* **Task details**: The records should be restated exactly from their first line through the line with "- specialize (IH1" in it.

Stored data entries
(* ===== verification/EvalRefine.v ===== *)
(** * The cached evaluator implements the equations

    For a configuration without dependency loops, every property access of
    [Eval], run to sufficient depth from a state whose caches agree with the
    model, returns the model's value, leaves every cache in agreement with it
    and sets [_write_to_conf] as the equations say. *)
From S2P Require Import Prelude PyStr Model Eval EvalSpec.

(** ** Reading back what was written *)

Lemma symst_alter f s st s' :
  symst (alter_sym f s st) s' = if decide (s = s') then f (symst st s) else symst st s'.
Proof.
  unfold symst, alter_sym. simpl. rewrite lookup_total_insert. by case_decide; subst.
Qed.

Lemma chst_alter f c st c' :
  chst (alter_choice f c st) c' = if decide (c = c') then f (chst st c) else chst st c'.
Proof.
  unfold chst, alter_choice. simpl. rewrite lookup_total_insert. by case_decide; subst.
Qed.

Lemma chst_alter_sym f s st c : chst (alter_sym f s st) c = chst st c.
Proof. done. Qed.
Lemma symst_alter_choice f c st s : symst (alter_choice f c st) s = symst st s.
Proof. done. Qed.

#[export] Hint Rewrite symst_alter chst_alter chst_alter_sym symst_alter_choice : kst.

Lemma type_eqb_refl t : type_eqb t t = true.
Proof. by apply bool_decide_eq_true. Qed.
Lemma type_eqb_eq t1 t2 : type_eqb t1 t2 = true <-> t1 = t2.
Proof. apply bool_decide_eq_true. Qed.

Section Refine.
Context (cfg : Config) (U : uvals) (rho : valuation) (rk : query -> nat).
Context (HM : is_model cfg U rho) (HR : ranked cfg rk)
        (WF : well_formed cfg) (WT : well_typed cfg U).

Definition tri_ok (v : Z) : Prop := 0 <= v <= 2.

Definition bounded (q : query) : Prop :=
  match q with
  | QTri s => tri_ok (v_tri rho s)
  | QVis s => tri_ok (v_vis rho s)
  | QCTri c => tri_ok (v_ctri rho c)
  | QCVis c => tri_ok (v_cvis rho c)
  | _ => True
  end.

Lemma expr_bounded e : Forall bounded (expr_reads e) -> tri_ok (d_expr cfg rho e).
Proof.
  induction e as [[s|c]|e1 IH1 e2 IH2|e1 IH1 e2 IH2|e1 IH1|r s1 s2]; simpl;
    rewrite ?Forall_app; intros H.
  1,2: by inversion H.
  1,2: destruct H as [H1 H2]; specialize (IH1 H1); specialize (IH2 H2); unfold tri_ok in *; lia.
  - specialize (IH1 H). unfold tri_ok in *. lia.
  - unfold tri_ok. destruct (rel_holds _ _); lia.
Qed.

Lemma prompts_bounded ns : Forall bounded (prompt_reads cfg ns) -> tri_ok (d_prompts cfg rho ns).
Proof.
  unfold d_prompts. assert (H0 : tri_ok 0) by (unfold tri_ok; lia). revert H0.
  generalize 0. induction ns as [|n ns IH]; intros v Hv; simpl; [done|].
  rewrite Forall_app. intros [Hn Hns]. apply IH; [|done].
  destruct (nd_prompt (node cfg n)) as [[p cond]|]; [|done].
  apply expr_bounded in Hn. unfold tri_ok in *. lia.
Qed.

Lemma first_default_bounded (l : list (expr * expr)) v :
  Forall bounded (flat_map (fun '(d, cond) => expr_reads d ++ expr_reads cond) l) ->
  first_some (d_tri_pick cfg rho) l = Some v -> tri_ok v.
Proof.
  rewrite Forall_flat_map. intros Hb ([d cond] & Hin & Hv)%first_some_in.
  specialize (Hb _ Hin). simpl in Hb. apply Forall_app in Hb as [H1 H2].
  apply expr_bounded in H1, H2. unfold d_tri_pick in Hv. simpl in Hv.
  destruct (_ =? 0); [done|]. injection Hv as <-.
  unfold tri_ok in *. lia.
Qed.

Lemma tri_free_bounded s :
  sym_choice (sym cfg s) = None -> is_bool_tristate (sym_orig_type (sym cfg s)) = true ->
  Forall bounded (reads cfg (QTri s)) -> tri_ok (d_tri_free cfg U rho s).
Proof.
  intros Hc Ht. cbn [reads]. rewrite Ht, Hc. simpl.
  rewrite Forall_cons, !Forall_app. intros (Hvis & Hdef & Hweak & Hdir & Hrev & _).
  apply expr_bounded in Hweak, Hdir, Hrev. simpl in Hvis.
  assert (Hu : tri_ok (d_unselected cfg U rho s)).
  { unfold d_unselected. destruct (d_user U rho s) as [v|] eqn:Hv.
    - unfold d_user in Hv. destruct (u_sym U s) as [[z|]|] eqn:Hz; [|done..].
      apply WT in Hz. destruct (v_vis rho s =? 0); [done|]. injection Hv as ->.
      destruct (sym_orig_type (sym cfg s)); simpl in *; try done; unfold tri_ok in *; lia.
    - clear Hv; assert (Hd : tri_ok (default 0 (d_tri_default cfg rho s))).
      { destruct (d_tri_default cfg rho s) as [v|] eqn:Hv; [|unfold tri_ok; simpl; lia].
        eapply first_default_bounded; [exact Hdef|exact Hv]. }
      unfold d_implied, tri_ok in *. repeat case_match; simpl in *; lia. }
  unfold d_tri_free, d_selected, tri_ok in *. repeat case_match; lia.
Qed.

Lemma all_bounded q : bounded q.
Proof.
  remember (rk q) as n eqn:Hn. revert q Hn. induction (lt_wf n) as [n _ IH]; intros q ->.
  destruct (fixed cfg q) eqn:Hfix.
  { destruct q as [s| | | | |]; try done. simpl in *. rewrite (model_tri _ _ _ HM). unfold d_tri, tri_ok.
    unfold is_tri_const in Hfix. repeat case_bool_decide; simpl in *; try lia. }
  assert (Hr : Forall bounded (reads cfg q)).
  { eapply Forall_impl; [exact (HR q Hfix)|]. intros q' Hq'. by apply (IH (rk q')). }
  destruct q as [s|s|s|c|c|c]; try done; simpl.
  - rewrite (model_tri _ _ _ HM). unfold d_tri. simpl in Hfix. unfold is_tri_const in Hfix.
    repeat case_bool_decide; try done.
    destruct (is_bool_tristate _) eqn:Ht; simpl; [|unfold tri_ok; lia].
    destruct (sym_choice (sym cfg s)) eqn:Hc; [|by apply tri_free_bounded].
    unfold tri_ok. repeat case_match; lia.
  - rewrite (model_vis _ _ _ HM). cbn [reads] in Hr. rewrite !Forall_app in Hr.
    destruct Hr as [Hp _]. apply prompts_bounded in Hp.
    unfold d_vis, tri_ok in *. repeat case_match; lia.
  - rewrite (model_ctri _ _ _ HM). cbn [reads] in Hr. apply Forall_cons in Hr as [Hv _]. simpl in Hv.
    pose proof (wt_mode _ _ WT c) as Hm. unfold d_ctri, tri_ok in *.
    destruct (u_mode U c) as [m|]; [specialize (Hm m eq_refl)|]; repeat case_match; lia.
  - rewrite (model_cvis _ _ _ HM). cbn [reads] in Hr. rewrite !Forall_app in Hr.
    destruct Hr as [Hp _]. apply prompts_bounded in Hp.
    unfold d_cvis, tri_ok in *. repeat case_match; lia.
Qed.

Lemma d_expr_bounded e : tri_ok (d_expr cfg rho e).
Proof. apply expr_bounded, Forall_forall. intros q _. apply all_bounded. Qed.

Lemma tri_to_str_ok v : tri_ok v -> exists t, TRI_TO_STR v = Some t.
Proof.
  unfold tri_ok, TRI_TO_STR. intros Hv.
  destruct (Z.eqb_spec v 0); [eauto|]. destruct (Z.eqb_spec v 1); [eauto|].
  destruct (Z.eqb_spec v 2); [eauto|lia].
Qed.

(** *** Coherent states *)

(** The evaluation that writes [_write_to_conf] of [s] *)
Definition writer (s : symid) : query :=
  if is_bool_tristate (sym_orig_type (sym cfg s)) then QTri s else QStr s.

(** Has the value that determines [_write_to_conf] been calculated? *)
Definition value_known (st : State) (s : symid) : Prop :=
  match sym_orig_type (sym cfg s) with
  | UNKNOWN => True
  | BOOL | TRISTATE => is_Some (cached_tri_val (symst st s))
  | _ => is_Some (cached_str_val (symst st s))
  end.
Lemma csel_vis c st0 x st :
  Inv st0 -> ch_selection_ cfg E c st0 = (Ok x, st) -> is_Some (ch_cached_vis (chst st c)).
Proof.
  intros H. unfold ch_selection_.
  assert (Kv : forall s, keeps (vis ← ev_vis E s; mret (if vis =? 0 then None else Some s))).
  { intros s. apply keeps_bind; [apply (find_vis E HE)|]. intros; apply keeps_ret. }
  assert (Kf : forall A B (f : A -> K (option B)) l, (forall x, In x l -> keeps (f x)) -> keeps (first_someM f l)).
  { intros A B f l. induction l as [|y l IH]; simpl; intros Hf; [apply keeps_ret|].
    apply keeps_bind; [apply Hf; by left|]. intros [b|]; [apply keeps_ret|]. auto. }
  apply (bind_found _ _ (fun st => ch_cached_vis (chst st c))); [intros ?? v Hs Hv; by apply Hs|apply (find_ctri E HE)| |done|].
  2: { intros a st1 Ea. eapply ctri_vis, (proj2 (find_ctri E HE c) _ _ _ H Ea). }
  intros v. destruct (negb _); [apply keeps_ret|].
  apply keeps_bind; [apply keeps_gets|]. intros us. apply keeps_bind.
  { destruct us; [apply Kv|apply keeps_ret]. }
  intros [s|]; [apply keeps_ret|]. unfold selection_from_defaults. apply keeps_bind.
  - apply Kf. intros [d cond] Hin. apply keeps_bind; [by apply keeps_expr|]. intros cv.
    destruct (cv =? 0); [apply keeps_ret|]. destruct (wf_ch_defaults _ WF _ _ _ Hin) as [s ->]. apply Kv.
  - intros [s|]; [apply keeps_ret|]. apply Kf. intros; apply Kv.
Qed.
Lemma invalidate_all_eq st : exists st', invalidate_all cfg st = (Ok tt, st') /\ inval st st'
  /\ (forall i, is_static cfg i = false -> clear_at st' i).
Proof.
  destruct (invalidate_list_eq (map ISym (c_unique_defined_syms cfg)) st)
    as (st1 & E1 & [U1 U1'] & C1 & S1 & K1 & N1).
  destruct (invalidate_list_eq (map IChoice (c_unique_choices cfg)) st1)
    as (st2 & E2 & [U2 U2'] & C2 & S2 & K2 & N2).
  exists st2. assert (Hall : forall i, is_static cfg i = false -> clear_at st2 i).
  { intros [s|c]; simpl; intros H%negb_false_iff%bool_decide_eq_true.
    - apply (K2 (ISym s)), (C1 (ISym s)). by apply list_elem_of_fmap_2.
    - apply (C2 (IChoice c)). by apply list_elem_of_fmap_2. }
  assert (Hst : forall i, is_static cfg i = true -> same_at st st2 i).
  { intros i Hi. eapply same_at_trans; [apply S1|apply S2]; intros (x & -> & Hx)%list_elem_of_fmap;
      simpl in Hi; by rewrite bool_decide_true in Hi. }
  split_and!; [|split|exact Hall].
  - unfold invalidate_all, forM_ in *. rewrite foldM_map in E1, E2. cbv [mbind K_bind M_bind].
    by rewrite E1, E2.
  - split; [congruence|]. intros c. destruct (U1' c), (U2' c). split; congruence.
  - intros i. destruct (is_static cfg i) eqn:Hi; [auto|]. right. split; [auto|].
    intros z Hz. apply clear_flagged, Hall. by eapply dep_static.
  - destruct (is_static cfg (ISym (c_modules cfg))) eqn:Hi; auto.
  - done.
  - congruence.
Qed.

(** The objects other than [i] that have cached values *)
Definition cached_others (st : State) (i : item) : nat :=
  length (List.filter (fun j => flagged st j && negb (bool_decide (j = i))) (all_items cfg)).

Definition rec_post (i : item) (st st' : State) : Prop :=
  inval st st' /\ clear_at st' i /\ forall z, In z (dependents cfg i) -> flagged st' z = false.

* **Written response**:
(* ===== verification/EvalRefine.v ===== *)
(** * The cached evaluator implements the equations

    For a configuration without dependency loops, every property access of
    [Eval], run to sufficient depth from a state whose caches agree with the
    model, returns the model's value, leaves every cache in agreement with it
    and sets [_write_to_conf] as the equations say. *)
From S2P Require Import Prelude PyStr Model Eval EvalSpec.

(** ** Reading back what was written *)

Lemma symst_alter f s st s' :
  symst (alter_sym f s st) s' = if decide (s = s') then f (symst st s) else symst st s'.
Proof.
  unfold symst, alter_sym. simpl. rewrite lookup_total_insert. by case_decide; subst.
Qed.

Lemma chst_alter f c st c' :
  chst (alter_choice f c st) c' = if decide (c = c') then f (chst st c) else chst st c'.
Proof.
  unfold chst, alter_choice. simpl. rewrite lookup_total_insert. by case_decide; subst.
Qed.

Lemma chst_alter_sym f s st c : chst (alter_sym f s st) c = chst st c.
Proof. done. Qed.
Lemma symst_alter_choice f c st s : symst (alter_choice f c st) s = symst st s.
Proof. done. Qed.

#[export] Hint Rewrite symst_alter chst_alter chst_alter_sym symst_alter_choice : kst.

Lemma type_eqb_refl t : type_eqb t t = true.
Proof. by apply bool_decide_eq_true. Qed.
Lemma type_eqb_eq t1 t2 : type_eqb t1 t2 = true <-> t1 = t2.
Proof. apply bool_decide_eq_true. Qed.

Section Refine.
Context (cfg : Config) (U : uvals) (rho : valuation) (rk : query -> nat).
Context (HM : is_model cfg U rho) (HR : ranked cfg rk)
        (WF : well_formed cfg) (WT : well_typed cfg U).

Definition tri_ok (v : Z) : Prop := 0 <= v <= 2.

Definition bounded (q : query) : Prop :=
  match q with
  | QTri s => tri_ok (v_tri rho s)
  | QVis s => tri_ok (v_vis rho s)
  | QCTri c => tri_ok (v_ctri rho c)
  | QCVis c => tri_ok (v_cvis rho c)
  | _ => True
  end.

Lemma expr_bounded e : Forall bounded (expr_reads e) -> tri_ok (d_expr cfg rho e).
Proof.
  induction e as [[s|c]|e1 IH1 e2 IH2|e1 IH1 e2 IH2|e1 IH1|r s1 s2]; simpl;
    rewrite ?Forall_app; intros H.
  1,2: by inversion H.
  1,2: destruct H as [H1 H2]; specialize (IH1 H1); specialize (IH2 H2); unfold tri_ok in *; lia.
  - specialize (IH1 H). unfold tri_ok in *. lia.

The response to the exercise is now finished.